‘We will overcome’: Queen Elizabeth delivers rare broadcast to the nation

Carla Harmon
April 8, 2020

"We will succeed - and that success will belong to every one of us", Queen Elizabeth said. This time we joined forces with all countries on the planet, using the great achievements of science and our natural sympathy for healing.

She also thanked key workers, saying "every hour" of work "brings us closer to a return to more normal times". Who else but Dame Vera Lynn could the Queen have evoked at the end, when she said we will meet again?

Identical to when the nation was at struggle, Queen Elizabeth instructed her topics that they have to stay united and resolute through the pandemic, after which "we are going to overcome it".

After the Queen failed to make an initial statement following the death of Princess Diana in 1997, she finally made a televised broadcast a day before her funeral.


The Queen spoke about the coronavirus pandemic during a televised broadcast to the United Kingdom and the Commonwealth on Sunday night.

In a statement, the Forces Sweetheart said: "The words of "We'll Meet Again" are just as important now as they were then and always will be".

The queen warned the situation could persist but said the outbreak would be defeated through a collective effort in a "common endeavour", including through scientific cooperation.

The speech - filmed last week at Windsor Castle - was only the fifth time the 93-year-old monarch has made such a broadcast.


"Today, once again, many will feel a painful sense of separation from their loved ones". The Queen never mentioned her eldest son, Prince Charles (71), who appears to be recovering from the virus, or British Prime Minister Boris Johnson, who's been admitted to hospital then put in an ICU.

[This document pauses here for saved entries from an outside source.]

(** A request without a grant is decided, and leaves no record. *)
Lemma edge_decides : (CheckAccess None quiet_call (dp_server edge_node)
    (Some {["authorization"%string := ["Bearer alice-token"%string]]}) None
    (mkCheckAccess "t" "" "action:READ" "doc:1" ∅)).2
  = Ok (mkCheckAccessResponse Decision.DecisionAllow "p" []
      {["erp.revocation_fence"%string := ""%string; "erp.policy_revision"%string := "5"%string]}).
Proof. vm_compute. reflexivity. Qed.
End Samples.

The Queen has been self-isolating in Windsor Castle, which is where she also addressed the British public as a cameraperson in protectivegear recorded it. "I'm hoping that in the next few years, everyone is proud of and will look back on their responses to these challenges". It was during World War II, when she was a teenager, and she spoke alongside her younger sister, Princess Margaret. "That the attributes of self-discipline, of quiet good-humoured resolve and of fellow-feeling still characterise this country", she said.

The song became an anthem for Britons during the Second World War as many were separated from their loved ones.

"I am speaking to you at what I know is an increasingly challenging time", the Queen said on Sunday. She says that we should always take consolation in the truth that higher days will return and we might be with our associates and households once more, however within the meantime we nonetheless have extra to endure.